A contra account is an account with a balance opposite the normal accounts in its category. Contra accounts are usually linked to specific accounts on the balance sheet and are reported as subtractions from these accounts. In other words, contra accounts are used to reduce normal accounts on the balance sheet.
Prepaid Accounting: Everything You Need to Know
Each month, the company moves $1,000 from the prepaid expense account to the interest expense account as the interest is used. There are four key types of contra accounts—contra asset, contra liability, contra equity, and contra revenue. Contra assets decrease the balance of a fixed or capital asset, carrying a credit balance.
How Do You Record Accrued Expenses on a Balance Sheet?
Notice that the ending balance in the asset Supplies is now $725—the correct amount of supplies that the company actually has on hand. The income statement account Supplies Expense has been increased by the $375 adjusting entry. It is assumed that the decrease in the supplies on hand means that the supplies have been used during the current accounting period. The balance in Supplies Expense will increase during the year as the account is debited. Supplies Expense will start the next accounting year with a zero balance. The balance in the asset Supplies at the end of the accounting year will carry over to the next accounting year.
Allowance for Doubtful Accounts Account
Likewise, the net effect of the prepaid insurance journal entry in this example is zero on the balance sheet. This is due to one asset increases $1,200 and another asset decreases $1,200. Accounts receivable is rarely reported on the balance sheet at its net amount. Instead, it is reported at its full amount with an allowance for bad debts listed below it. Maybe more importantly, it shows investors and creditors what percentage of receivables the company is writing off.
When a specific account is identified as uncollectible, the Allowance for Doubtful Accounts should be debited and Accounts Receivable should be credited. Contra Equity Account – A contra equity account has a debit balance and decreases a standard equity account. Treasure stock is a good example as it carries a debit balance and decreases the overall stockholders’ equity. We’ve outlined the procedure for reporting prepaid expenses below in a little more detail, along with a few examples. The trial balance, drawn up on 31 December 2019, assumed that he had no other insurance and his insurance expenses account would show a balance of $4,800. The difference between an asset’s account balance and the contra account balance is known as the book value.
- There are two major methods of determining what should be booked into a contra account.
- In the business, the company usually needs to make an advance payment for the insurance that it has purchases.
- Prepaid assets are nonmonetary assets whose benefits affect more than one accounting period.
- Likewise, the net effect of the prepaid insurance journal entry in this example is zero on the balance sheet.
- Contra asset accounts are recorded with a credit balance that decreases the balance of an asset.
Related AccountingTools Courses
- This means that the debit balance in prepaid insurance on December 31 will be $2,000.
- And the company is usually required to pay an insurance fees for one year or more in advance.
- Prepaid insurance is insurance paid in advance and that has not yet expired on the date of the balance sheet.
- The key example of a contra equity account is Treasury stock, which represents the amount paid to buyback stock.
- This is usually done at the end of each accounting period through an adjusting entry.
- Treasure stock is a good example as it carries a debit balance and decreases the overall stockholders’ equity.

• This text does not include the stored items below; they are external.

(** The loop stops at the host's [NSIG] and gives the host the guest's number. *)
Fixpoint reset_actions (n : nat) (i : Z) : T unit :=
  match n with
  | O => mret tt
  | S n =>
    a ← action_at i;
    (if (lsa_handler a =? LINUX_SIG_DFL) || (lsa_handler a =? LINUX_SIG_IGN) then mret tt
     else
       let a := mk_l_sigaction LINUX_SIG_DFL 0 0 0 in
       set_action i a;;
       lk (hcall "sigaction" (sigaction_args (i + 1) (linux_to_darwin_sigaction a (D "SIG_DFL"))));;
       mret tt);;
    reset_actions n (i + 1)
  end.

Definition reset_signal_state : T unit := reset_actions (Z.to_nat (D "NSIG")) 0;; reset_sas.

(** ** Frames *)

(** The registers of [struct l_sigcontext] in the order of its fields, which is
    also the order in which they are saved and restored. *)
Definition context_regs : list reg :=
  [R8; R9; R10; R11; R12; R13; R14; R15; RDI; RSI; RBP; RBX; RDX; RAX; RCX; RSP; RIP; RFLAGS].
Definition context_segs : list reg := [CS; GS; FS; SS].

(** [struct l_sigcontext]; what is not set is what the stack held, [u]. *)
Definition sigcontext_fields (regs : reg -> Z) (mask : Z) (u : list Z) : list (nat * Z) :=
  ((fun r => (8%nat, regs r)) <$> context_regs) ++ ((fun r => (2%nat, regs r)) <$> context_segs) ++
  [(8%nat, field u 0 8); (8%nat, field u 8 8); (8%nat, mask); (8%nat, field u 16 8); (8%nat, field u 24 8); (64%nat, field u 32 64)].

Definition l_stack_fields (s : l_stack) (pad : Z) : list (nat * Z) :=
  [(8%nat, ss_sp s); (4%nat, ss_flags s); (4%nat, pad); (8%nat, ss_size s)].
(* ===== verification/Debug.v ===== *)
(** * Messages of the kernel ([src/debug.c])

    [printk], [warnk] and [panic] append to log files that are open or not, and to the
    standard error.  A message is the text its format gives; the time, the
    process and thread numbers and the backtrace are the host's. *)

From S2P Require Import Prelude.
From stdpp Require Import pretty.

#[local] Open Scope Z_scope.

(** ** Text *)

Definition nl : string := String (Ascii.ascii_of_nat 10) EmptyString.
Definition quote : string := String (Ascii.ascii_of_nat 34) EmptyString.
Definition esc : string := String (Ascii.ascii_of_nat 27) EmptyString.

(** [%d] and [%lld] *)
Definition fmt_d (x : Z) : string := pretty x.

(** [%x] of a number that is not negative, with at least [w] digits *)
Definition hex_digit (d : Z) : Ascii.ascii := Ascii.ascii_of_nat (Z.to_nat (if d <? 10 then 48 + d else 87 + d)).
Fixpoint hex_digits (n : nat) (x : Z) : string :=
  match n with O => EmptyString | S n => hex_digits n (x / 16) +:+ String (hex_digit (x mod 16)) EmptyString end.
Definition fmt_x (w x : Z) : string := hex_digits (Z.to_nat (Z.max w (if x =? 0 then 1 else Z.log2 x / 4 + 1))) x.

(** ** Logs *)

(** [printk_sink], [warnk_sink], the standard error, and the limit of core dumps *)
Record dstate := mk_dstate { printk_sink : option string; warnk_sink : option string; stderr_ : string; rlim_core : Z * Z }.

Definition set_printk_sink s (d : dstate) : dstate := mk_dstate s (warnk_sink d) (stderr_ d) (rlim_core d).
Definition set_warnk_sink s (d : dstate) : dstate := mk_dstate (printk_sink d) s (stderr_ d) (rlim_core d).
Definition set_stderr s (d : dstate) : dstate := mk_dstate (printk_sink d) (warnk_sink d) s (rlim_core d).
Definition set_rlim_core l (d : dstate) : dstate := mk_dstate (printk_sink d) (warnk_sink d) (stderr_ d) l.

Section Debug.
(** The process, the thread, and what [backtrace_symbols] answers *)
Context (pid tid : Z) (frames : list string).

Abbreviation DM := (M dstate).

Definition print_to_sink (sink : option string) (mes : string) : option string :=
  sink ← sink; Some (sink +:+ "[" +:+ fmt_d pid +:+ ":" +:+ fmt_d tid +:+ "] " +:+ mes).

Definition printk (mes : string) : DM unit := modify (fun d => set_printk_sink (print_to_sink (printk_sink d) mes) d).

Definition warnk (mes : string) : DM unit :=
  printk ("WARNING: " +:+ mes);;
  modify (fun d => set_warnk_sink (print_to_sink (warnk_sink d) mes) d).

(** The ten innermost frames *)
Definition backtrace : string :=
  let strings := take 10 frames in
  "[" +:+ fmt_d pid +:+ ":" +:+ fmt_d tid +:+ "] Obtained " +:+ fmt_d (Z.of_nat (length strings)) +:+ " stack frames." +:+ nl +:+
  foldr (fun s rest => s +:+ nl +:+ rest) EmptyString strings.
Definition printbt_to_sink (sink : option string) : option string := sink ← sink; Some (sink +:+ backtrace).

Definition magenda : string := esc +:+ "[35m".
Definition reset : string := esc +:+ "[0m".

Definition fprintf_stderr (mes : string) : DM unit := modify (fun d => set_stderr (stderr_ d +:+ mes) d).

(** [err] is what [strerror(errno)] gives, [ans] what [getchar] answers when the user is
    asked, [infinity] is [RLIM_INFINITY]. *)
Definition panic (given err : string) (ans infinity : Z) {A} : DM A :=
  let mes := "!!PANIC!!" +:+ nl +:+ "perror is " +:+ quote +:+ err +:+ quote +:+ " if it is valid" +:+ nl +:+ given +:+ nl in
  printk ("!!PANIC!!" +:+ mes);;
  modify (fun d => set_printk_sink (printbt_to_sink (printk_sink d)) d);;
  modify (fun d => set_warnk_sink (print_to_sink (warnk_sink d) mes) d);;
  modify (fun d => set_warnk_sink (printbt_to_sink (warnk_sink d)) d);;
  fprintf_stderr (magenda +:+ mes);;
  fprintf_stderr backtrace;;
  fprintf_stderr (reset +:+ nl);;
  d ← get;
  when_ ((rlim_core d).1 =? 0)
    (fprintf_stderr (magenda +:+ "Set the ulimit value to unlimited to generate the coredump? [Y/n] " +:+ reset);;
     when_ ((ans =? 10) || (ans =? 13) || (ans =? 89) || (ans =? 121)) (modify (set_rlim_core (infinity, infinity))));;
  fprintf_stderr (magenda +:+ "aborting.." +:+ reset +:+ nl);;
  halt Panic.

End Debug.

(** ** Messages reach the logs *)

Lemma app_string_assoc (a b c : string) : (a +:+ b) +:+ c = a +:+ b +:+ c.
Proof. induction a as [|x a IH]; [done|]. exact (f_equal (String x) IH). Qed.

Lemma app_string_nil (a : string) : a +:+ EmptyString = a.
Proof. induction a as [|x a IH]; [done|]. exact (f_equal (String x) IH). Qed.

(** [holds s log]: the text [s] is in the log. *)
Definition holds (s log : string) : Prop := exists a b, log = a +:+ s +:+ b.

Lemma holds_refl s : holds s s.
Proof. exists EmptyString, EmptyString. exact (eq_sym (app_string_nil s)). Qed.

Lemma holds_l s l1 l2 : holds s l1 -> holds s (l1 +:+ l2).
Proof. intros (a & b & ->). exists a, (b +:+ l2). by rewrite !app_string_assoc. Qed.

Lemma holds_r s l1 l2 : holds s l2 -> holds s (l1 +:+ l2).
Proof. intros (a & b & ->). exists (l1 +:+ a), b. by rewrite !app_string_assoc. Qed.

Create HintDb text.
#[export] Hint Resolve holds_refl holds_l holds_r : text.

(** [panic] never returns; before the process ends its message is in every log that is open,
    and on the standard error, and the limit of core dumps has changed only if it was 0 and the user agreed. *)
Theorem panic_reports pid tid frames given err ans infinity {A} d :
  exists d', panic pid tid frames given err ans infinity d = @Stop dstate A Panic d' /\
    holds given (stderr_ d') /\
    (forall l, printk_sink d = Some l -> exists l', printk_sink d' = Some l' /\ holds l l' /\ holds given l') /\
    (forall l, warnk_sink d = Some l -> exists l', warnk_sink d' = Some l' /\ holds l l' /\ holds given l') /\
    rlim_core d' = (if ((rlim_core d).1 =? 0) && ((ans =? 10) || (ans =? 13) || (ans =? 89) || (ans =? 121))
                    then (infinity, infinity) else rlim_core d).
Proof.
  unfold panic, printk, fprintf_stderr. msimp. cbn [rlim_core set_stderr set_warnk_sink set_printk_sink].
  destruct ((rlim_core d).1 =? 0); [destruct (_ || _)|]; eexists; (split; [reflexivity|]);
    cbn [printk_sink warnk_sink stderr_ rlim_core set_stderr set_warnk_sink set_printk_sink set_rlim_core andb];
    (split; [eauto 20 with text|]); split_and!; try done; intros l ->; eexists; (split; [reflexivity|]); split; eauto 30 with text.
Qed.

(** A warning goes to both logs. *)
Lemma warnk_reports pid tid mes d :
  exists d', warnk pid tid mes d = Done tt d' /\ stderr_ d' = stderr_ d /\
    (forall l, printk_sink d = Some l -> exists l', printk_sink d' = Some l' /\ holds l l' /\ holds mes l') /\
    (forall l, warnk_sink d = Some l -> exists l', warnk_sink d' = Some l' /\ holds l l' /\ holds mes l').
Proof.
  unfold warnk, printk. msimp. eexists. split; [reflexivity|]. split; [done|].
  cbn [printk_sink warnk_sink set_warnk_sink set_printk_sink].
  split; intros l ->; eexists; (split; [reflexivity|]); split; eauto 20 with text.
Qed.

- However, after adjusting entry at the end of the period for the insurance expense, the asset account will decrease while the expense account will increase.
This requires proper calculation and amortization of prepaid expenditures such as insurance, software subscriptions, and leases. The most-common examples of prepaid expenses in accounting are prepaid rent from leases, prepaid software subscriptions, and prepaid insurance premiums. Below you’ll find a detailed description of each one as well as detailed accounting examples for each. Equipment is a noncurrent or long-term asset account which reports the cost of the equipment. Equipment will be depreciated over its useful life by debiting the income statement account Depreciation Expense and crediting the balance sheet account Accumulated Depreciation (a contra asset account). These are both asset accounts and do not increase or decrease a company’s balance sheet.
Journal Entries for Prepaid Expenses
Interest paid in advance may arise as a company makes a payment ahead of the due date. Meanwhile, some companies pay taxes before they are due, such as an estimated tax payment based on what might come due in the future. Other less common prepaid expenses might include equipment rental or utilities. It adds the used amount to the expense account and reduces contra expense account the prepaid expense account to reflect the lower asset value. For a company, this monthly adjustment would be $2,000, which is $24,000 divided by 12 months. The quick ratio, while also being a liquidity ratio, only factors in an organization’s most liquid assets such as cash and cash equivalents that can be converted the quickest, hence the same.